►

(** * Properties *)

(** C4: when recovery certifies, in any mode, the regenerated candidate is a total
    machine over the registered grammar that meets every piece of the collected
    evidence, the held-out traces and the evidence hidden from the synthesizer
    included; the WebAssembly returned is compiled from it and computes it; its
    digest is none of the forbidden ones; and it was verified in the sandbox. *)
Theorem certified_recovery_sound
  `{SerdeErrorText, JsonText, Sha256, Hex, Hmac, Ed25519, Jiff, Sandbox.WasmEncoder, Sandbox.Wasmi,
    !ToValue FragmentContent.FragmentContent, !ToValue Fragments.UnsignedEnvelope,
    !ToValue Fragments.Envelope.Envelope, !ToValue Candidate.Candidate,
    !ToValue Service.ServiceManifest, !ToValue (list FragmentContent.FragmentContent)}
  w m c wasm cert :
  run_with_mode w m = Some (Certified c wasm cert) ->
  CheckerWire.candidate_fits c -> vec_len (CheckerWire.wire_candidate c) <= u64_max ->
  let d := Fsm.of_transitions (Candidate.transitions c) in
  exists r e body,
    (read_registry w = Ok r /\ run_evidence w r e) /\
    (Candidate.component c = Registry.component r /\
     Candidate.interface_version c = Registry.interface_version r /\
     Candidate.grammar c = Registry.grammar r) /\
    Fsm.implements d (Registry.grammar r) /\
    Forall (Checker.certifiable d (Registry.grammar r)) (contents_of e) /\
    (Sandbox.compile_body c = Ok body /\ Sandbox.computes body (Registry.grammar r) d /\
     wasm = hex_encode (Sandbox.finish (Sandbox.step_module body)) /\
     Sandbox.verify c (Sandbox.finish (Sandbox.step_module body)) = Ok (sandbox cert)) /\
    digest c = Ok (candidate_digest cert) /\
    (candidate_digest cert ∉ forbidden_sha256 (Registry.loss_oracle r)).
Proof.
  intros Hrun Hfit Hlen d. unfold run_with_mode in Hrun.
  destruct (recover w m) as [res|[|]] eqn:Hr; [injection Hrun as ->|done|done].
  apply recover_certified in Hr as (r & e & bytes & module & (Hreg & Hg & _ & He & _) &
    (Hc & Hb & Hcov) & (Hm & Hsb & ->) & Hd & Hforb & _).
  apply Synthesizer.reconstruct_identity in Hc as (Hcomp & Hver & Hgr); [|done].
  rewrite CheckerWire.encode_candidate_wire in Hb by done. injection Hb as <-.
  destruct (proj1 (Checker.certify_certified _ _ _ _) (ex_intro _ _ Hcov)) as (c' & Hdec & Hcert).
  apply CheckerWire.decode_candidate_iff in Hdec as [Hfit' Heq]; [|apply CheckerWire.wire_candidate_bytes|done].
  assert (c' = c) as ->.
  { assert (CheckerWire.decode_candidate (CheckerWire.wire_candidate c) = Ok c) as Hc
      by (apply CheckerWire.decode_candidate_iff; [apply CheckerWire.wire_candidate_bytes|done|done]).
    assert (CheckerWire.decode_candidate (CheckerWire.wire_candidate c) = Ok c') as Hc'
      by (apply CheckerWire.decode_candidate_iff; [apply CheckerWire.wire_candidate_bytes|done|done]).
    congruence. }
  destruct Hcert as (_ & _ & (Hok & Hnd & Hn) & Hall & _). rewrite Hgr in *.
  destruct (Sandbox.compile_body_computes c) as (body & Hbody & _ & _ & Hcomputes); [by rewrite Hgr..|done|].
  rewrite Hgr in Hcomputes. unfold Sandbox.compile in Hm. rewrite Hbody in Hm. injection Hm as <-.
  exists r, e, body. split_and!; try done. by apply Fsm.of_transitions_implements.
Qed.

(** C37: recovery never unwinds: every workspace gives a certified result or a
    refusal, and a refusal carries the code and text of the error that stopped it. *)
Theorem recovery_total
  `{SerdeErrorText, JsonText, Sha256, Hex, Hmac, Ed25519, Jiff, Sandbox.WasmEncoder, Sandbox.Wasmi,
    !ToValue FragmentContent.FragmentContent, !ToValue Fragments.UnsignedEnvelope,
    !ToValue Fragments.Envelope.Envelope, !ToValue Candidate.Candidate,
    !ToValue Service.ServiceManifest, !ToValue (list FragmentContent.FragmentContent)} w m :
  exists result, run_with_mode w m = Some result /\
  match result with
  | Certified _ _ _ => recover w m = Ok result
  | Refused code message =>
      exists error, recover w m = Err (Fails error) /\ code = refusal_code error /\ message = fmt error
  end.
Proof.
  unfold run_with_mode. pose proof (recover_total w m) as Ht. pose proof (recover_not_refused w m) as Hn.
  destruct (recover w m) as [res|[|error]]; [|done|].
  - exists res. split; [done|]. destruct res; [done|]. by destruct (Hn code message).
  - eexists. split; [done|]. cbn. by exists error.
Qed.

(** * Witnesses *)
Module ProtocolWitness.
#[local] Existing Instances Toy.sha Toy.hexi Toy.hmac Toy.ed Toy.jiff
  Sandbox.ToyWasm.encoder Sandbox.ToyWasm.wasmi.

#[local] Instance error_text : SerdeErrorText := "json".
#[local] Instance text : JsonText :=
  fun v => match v with String s => bytes_of_string s | _ => [] end.
#[local] Instance serialise_content : ToValue FragmentContent.FragmentContent :=
  fun c => Some (String (match c with
                         | FragmentContent.Transition s _ _ _ => "transition" +:+ s
                         | FragmentContent.Trace _ _ _ _ => "trace"
                         | _ => "other" end)).
#[local] Instance serialise_unsigned : ToValue Fragments.UnsignedEnvelope :=
  fun u => Some (String (Fragments.u_content_digest u)).
#[local] Instance serialise_envelope : ToValue Fragments.Envelope.Envelope :=
  fun e => Some (String (Fragments.Envelope.signature e)).
#[local] Instance serialise_candidate : ToValue Candidate.Candidate :=
  fun c => Some (String (Candidate.component c)).
#[local] Instance serialise_manifest : ToValue Service.ServiceManifest := fun _ => None.
#[local] Instance serialise_contents : ToValue (list FragmentContent.FragmentContent) :=
  fun l => Some (Array []).

Definition key : list Z := replicate 32 7.

Definition fragment (kind : Fragments.FragmentKind) (sequence : Z)
  (content : FragmentContent.FragmentContent) : Fragments.Envelope.Envelope :=
  let raw := {| Fragments.Envelope.kind := kind; Fragments.Envelope.component := "door";
                Fragments.Envelope.interface_version := "1"; Fragments.Envelope.issuer := "a";
                Fragments.Envelope.failure_domain := "site"; Fragments.Envelope.issued_at := "2026";
                Fragments.Envelope.sequence := sequence; Fragments.Envelope.content_digest := "";
                Fragments.Envelope.dependencies := []; Fragments.Envelope.content := content;
                Fragments.Envelope.signature := "" |} in
  match Fragments.sign raw key with Ok e => e | Err _ => raw end.

Definition grammar : Grammar.Grammar :=
  {| Grammar.version := "fsm-v0"; Grammar.inputs := ["i"]; Grammar.outputs := ["x"];
     Grammar.states := ["s"]; Grammar.initial_state := "s"; Grammar.max_candidates := 10 |}.

Definition registry : Registry.Registry :=
  {| Registry.component := "door"; Registry.interface_version := "1"; Registry.grammar := grammar;
     Registry.required_domains := 1;
     Registry.trusted_issuers :=
       [("a", Fragments.LegacyHmac {| Fragments.LegacyHmacPolicy.hmac_sha256_key := hex_encode key;
                                      Fragments.LegacyHmacPolicy.failure_domain := "site" |})];
     Registry.loss_oracle := {| forbidden_paths := ["/lost"]; forbidden_sha256 := [hex_encode (replicate 32 0)] |};
     Registry.resource_limits := {| max_fragments := 10; max_fragment_bytes := 1000;
                                    max_workspace_files := 10; max_workspace_bytes := 1000 |};
     Registry.experiment := {| seed := 1; baselines := ["b"]; primary_metrics := ["p"]; secondary_metrics := ["s"] |};
     Registry.evidence_window := None; Registry.service_manifest := None |}.

Definition workspace : Workspace :=
  {| read_registry := Ok registry;
     read_fragments := fun _ _ => Ok
       [fragment Fragments.Contract 1 (FragmentContent.Transition "s" "i" "s" "x");
        fragment Fragments.StateSchema 2 (FragmentContent.StatePolicy ["s"] "s");
        fragment Fragments.Trace 3 (FragmentContent.Trace HeldOut "s" ["i"; "i"] ["x"; "x"])];
     attest_absence := fun _ _ _ _ => Ok
       {| LossAttestation.method := "path-and-sha256-scan-v1"; LossAttestation.recovery_root := "/w";
          LossAttestation.forbidden_paths_absent := true; LossAttestation.forbidden_digests_absent := true;
          LossAttestation.scanned_files := 4; LossAttestation.scanned_bytes := 100 |} |}.

Definition door : Candidate.Candidate :=
  {| Candidate.component := "door"; Candidate.interface_version := "1"; Candidate.grammar := grammar;
     Candidate.transitions := [{| Transition.state := "s"; Transition.input := "i";
                                  Transition.next_state := "s"; Transition.output := "x" |}] |}.

Lemma certifies : exists wasm cert, run_with_mode workspace Full = Some (Certified door wasm cert).
Proof. do 2 eexists. vm_compute. reflexivity. Qed.

Lemma door_fits : CheckerWire.candidate_fits door.
Proof.
  unfold CheckerWire.candidate_fits, CheckerWire.strings_fit, CheckerWire.transition_fits,
    CheckerWire.string_fits, utf8. cbn.
  repeat (split || constructor); try (vm_compute; reflexivity); vm_compute; discriminate.
Qed.

Example certified_recovery_sound_witness :
  exists wasm cert, run_with_mode workspace Full = Some (Certified door wasm cert) /\
  Fsm.implements (Fsm.of_transitions (Candidate.transitions door)) grammar.
Proof.
  destruct certifies as (wasm & cert & Hrun). exists wasm, cert. split; [exact Hrun|].
  destruct (certified_recovery_sound workspace Full door wasm cert Hrun door_fits)
    as (r & e & body & [Hr _] & _ & Himpl & _); [vm_compute; discriminate|].
  assert (Registry.grammar r = grammar) as <- by (injection Hr as <-; reflexivity). exact Himpl.
Defined.
End ProtocolWitness.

◄

■ **Exercise**: Copy out, word for word, the part of the entries above that begins at the line with "Theorem recovery_total" and ends at the line with "#[local] Existing Instances", including both.

■ **Result of this task**:
Theorem recovery_total
  `{SerdeErrorText, JsonText, Sha256, Hex, Hmac, Ed25519, Jiff, Sandbox.WasmEncoder, Sandbox.Wasmi,
    !ToValue FragmentContent.FragmentContent, !ToValue Fragments.UnsignedEnvelope,
    !ToValue Fragments.Envelope.Envelope, !ToValue Candidate.Candidate,
    !ToValue Service.ServiceManifest, !ToValue (list FragmentContent.FragmentContent)} w m :
  exists result, run_with_mode w m = Some result /\
  match result with
  | Certified _ _ _ => recover w m = Ok result
  | Refused code message =>
      exists error, recover w m = Err (Fails error) /\ code = refusal_code error /\ message = fmt error
  end.
Proof.
  unfold run_with_mode. pose proof (recover_total w m) as Ht. pose proof (recover_not_refused w m) as Hn.
  destruct (recover w m) as [res|[|error]]; [|done|].
  - exists res. split; [done|]. destruct res; [done|]. by destruct (Hn code message).
  - eexists. split; [done|]. cbn. by exists error.
Qed.

(** * Witnesses *)
Module ProtocolWitness.
#[local] Existing Instances Toy.sha Toy.hexi Toy.hmac Toy.ed Toy.jiff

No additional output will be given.